----- Supplied records -----

(** Rounding keeps the mean of floats between any two bounds of theirs. *)
Lemma mean_bounds (lo hi : Q) (l : list Py.float) :
  l <> [] ->
  Forall (fun x => (lo <= x <= hi)%Q) (List.map Py.val l) ->
  (lo <= Py.mean (List.map Py.val l) <= hi)%Q.
Proof.
  intros Hne Hall.
  destruct (float_extremes l Hne) as (a & b & Hab & Ha & Hb).
  rewrite List.Forall_forall in Hall.
  pose proof (Hall a (in_map Py.val l a Ha)) as [Hloa _].
  pose proof (Hall b (in_map Py.val l b Hb)) as [_ Hbhi].
  assert (Hmean : (a <= Py.sum (List.map Py.val l)
                        / inject_Z (Py.len (List.map Py.val l)) <= b)%Q).
  { apply exact_mean_bounds.
    - destruct l; [congruence | reflexivity].
    - apply List.Forall_map. exact Hab. }
  destruct (round64_between a b _ Hmean) as [H1 H2]. unfold Py.mean. split.
  - eapply Qle_trans; [exact Hloa | exact H1].
  - eapply Qle_trans; [exact H2 | exact Hbhi].
Qed.

(** The latencies are the values of a list of floats. *)
Lemma latencies_floats (requests : list RequestMetrics) :
  latencies requests
  = List.map Py.val (List.map response_time (List.filter success requests)).
Proof. unfold latencies. now rewrite List.map_map. Qed.

(** With at least one successful sample, bounds that hold for the latency
    of every successful sample hold for the average and for the p95 latency
    of the snapshot. *)
Theorem calculate_metrics_latency_bounds (self : ServiceMonitor) (now : Z)
    (requests : list RequestMetrics) (lo hi : Q) :
  latencies requests <> [] ->
  Forall (fun x => (lo <= x <= hi)%Q) (latencies requests) ->
  exists m,
    fst (calculate_metrics self now requests) = Py.Ok m /\
    (lo <= response_time_avg m <= hi)%Q /\
    (lo <= response_time_p95 m <= hi)%Q.
Proof.
  intros Hcons Hall.
  destruct (calculate_metrics_p95 self now requests Hcons) as (m & Hm & Hp95 & Havg).
  exists m. split; [exact Hm |].
  pose proof (latencies_cons_nonempty _ Hcons) as Hlat.
  split.
  - rewrite Havg, latencies_floats. apply mean_bounds.
    + intros E. apply Hcons. rewrite latencies_floats, E. reflexivity.
    + rewrite <- latencies_floats. exact Hall.
  - rewrite List.Forall_forall in Hall. apply Hall. rewrite Hp95.
    apply (Permutation_in _ (Permutation_sym (sorted_perm _))), nth_In.
    apply p95_index_lt, Hlat.
Qed.

Lemma calculate_metrics_latency_bounds_witness :
  exists m,
    fst (calculate_metrics (init default_config []) 0 batch_100_200_9000) = Py.Ok m /\
    (100 <= response_time_avg m <= 9000)%Q.
Proof.
  destruct (calculate_metrics_latency_bounds (init default_config []) 0
              batch_100_200_9000 100 9000) as (m & Hm & Havg & _).
  - discriminate.
  - repeat constructor; discriminate.
  - exists m. split; [exact Hm | exact Havg].
Defined.

(** ** Aggregation: the consecutive-failure counter *)

(** From a non-negative counter the new counter is non-negative; after a
    non-empty batch it is 0 exactly when no sample failed, and it is above
    the prior value whenever a sample failed. *)
Theorem calculate_metrics_counter_sign (self : ServiceMonitor) (now : Z)
    (requests : list RequestMetrics) :
  0 <= consecutive_failures self ->
  let new := consecutive_failures (snd (calculate_metrics self now requests)) in
  0 <= new /\
  (requests <> [] -> (new = 0 <-> failure_count requests = 0)) /\
  (0 < failure_count requests -> consecutive_failures self < new).
Proof.
  intros Hprior. cbv zeta.
  pose proof (failure_count_range requests) as [Hlo _].
  destruct (nonempty requests) eqn:Hne.
  - rewrite (calculate_metrics_nonempty _ _ _ Hne).
    cbn [snd consecutive_failures set_consecutive_failures]. unfold counter_rule.
    destruct (failure_count requests >? 0) eqn:Hfc.
    + apply Z.gtb_lt in Hfc. repeat split; intros; lia.
    + assert (failure_count requests = 0).
      { destruct (Z.gtb_spec (failure_count requests) 0); [discriminate | lia]. }
      repeat split; intros; lia.
  - rewrite (len_zero _ Hne), calculate_metrics_empty. cbn [snd].
    split; [exact Hprior |]. split; [congruence |].
    unfold failure_count, Py.len. simpl. lia.
Qed.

-----

Search the entries for the string "exists" and return each line where it turns up.

▶ [Exercise solution]:
  exists m,
  exists m. split; [exact Hm |].
  exists m,
  - exists m. split; [exact Hm | exact Havg].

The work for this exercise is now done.